Хорошо хоть, тумана нет. Кстати! Не мог так туман подпортить дома? Нет, глупости. Вообще это же не ядовитые испарения, как в каком-нибудь кино про зомби. Мы же с Лесей в этом тумане ходили и не испортились. Разве что это были какие-то особенные испарения, действующие исключительно на деревянные постройки.
Не только на нас туман не подействовал угнетающе. По обеим сторонам дороги, у каждой калитки стояли захряпы-наряжухи. Где парочкой, где в одиночестве. Все они были одеты по погоде, в самую обычную деревенскую одежду. Ну то есть как ходят местные жители.
Или как мы думаем, что они так ходят.
Пустые лица, обтянутые белой материей, выглядели особенно жутко. Будто Жабалакня была полна привидений, только почему-то все они решили явиться при свете дня.
— Куда все подевались? Что за парад кукол? — взвилась мама. — У них что, праздник тут какой-то?
Вчера Леся тоже про праздник подумала.
— Мам, ты, что ли, совсем оглохла и нас не слышишь? — вспылила я. — Это захряпы-наряжухи!
Мама молча посмотрела на меня, сжав губы в нитку. Ни слова не сказала, отвернулась и пошла дальше. Мне стало немного стыдно. Ну да, я нагрубила.
Но меня можно понять! По сути, я сказала правду только не теми словами. Меня можно понять...
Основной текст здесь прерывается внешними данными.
(* ===== verification/_CoqProject ===== *)
-Q . S2P
Prelude.v
Words.v
ListHead.v
Buddy.v
BuddyProofs.v
BuddySpec.v
BuddyTheorems.v
Bitmap.v
SlotTable.v
Capability.v
CapProofs.v
CapSpec.v
CapTheorems.v
RingBuffer.v
Locks.v
Radix.v
Sched.v
SchedProofs.v
SchedTheorems.v
Pbrr.v
ThreadDq.v
RemoteFree.v
RemoteFreeProofs.v
RemoteFreeTheorems.v
PageTable.v
PageTableProofs.v
PageTableCopy.v
PageTableRoots.v
PageLayer.v
DramPages.v
Slab.v
SlabProofs.v
KmallocProofs.v
KmallocTheorems.v
KmallocPages.v
PageTableTheorems.v
RbTree.v
RbSpec.v
RbLogic.v
RbProofs.v
RbInsert.v
RbErase.v
RbSearch.v
RbAdequate.v
RbRuns.v
RbTheorems.v
VmSpace.v
VmSpaceProofs.v
KmallocObjects.v
VmSpaceTables.v
VmSpaceOps.v
VmSpaceUnmap.v
VmSpaceHeap.v
VmSpaceProtect.v
VmSpaceTheorems.v
Notific.v
Waiters.v
SchedBlock.v
NotificProofs.v
NotificOps.v
NotificTimer.v
NotificMove.v
Futex.v
FutexProofs.v
FutexOps.v
NotificTheorems.v
FutexTheorems.v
В какой-то момент мама взяла нас за руки и решительно повела вперед. Я сразу поняла куда. Уж если и есть место, где точно можно узнать о странном преобряжении Жабалакни, так это...
Но магазин тоже оказался заперт. Не просто закрыт на обед или перерыв — окна были заколочены наискосок досками, а дверь, и без того украшенную огромным навесным замком, закрывал еще и засов, по виду очень древний. Будто тут так всегда так было. И в надписи «ПРОДУКТЫ» буква «О» жалко повисла на одном гвозде.
Никаких объявлений. Никаких людей. Впрочем чего и следовало ожидать. То есть, конечно, не следовало, но было логично.
Мы с Лесей непроизвольно повернули головы в сторону участка странной бабки, но дорогу с той стороны опять заволокло клочковатым туманом.
А, все-таки появился опять! Как в прошлый раз, начался с того конца деревни. К счастью, он не двигался. То есть двигался, клубился, будто бы качался, но не приближаясь к нам, не распространяясь дальше. Интересно, могли все жители Жабалакни прятаться за ним, как за щитом?
А мама, похоже, вообще то ли не видела туман, то ли не обращала внимания. Она достала телефон, попыталась дозвониться до папы, а когда ничего не вышло, принялась набирать ему сообщение в надежде, что то отправится автоматически, как только появится сеть.
Потом сунула телефон в карман, опять схватила нас за руки и почти бегом, даже не боясь переломать ноги на этих кочках и рытвинах, бросилась обратно к участку дядьки Митяя.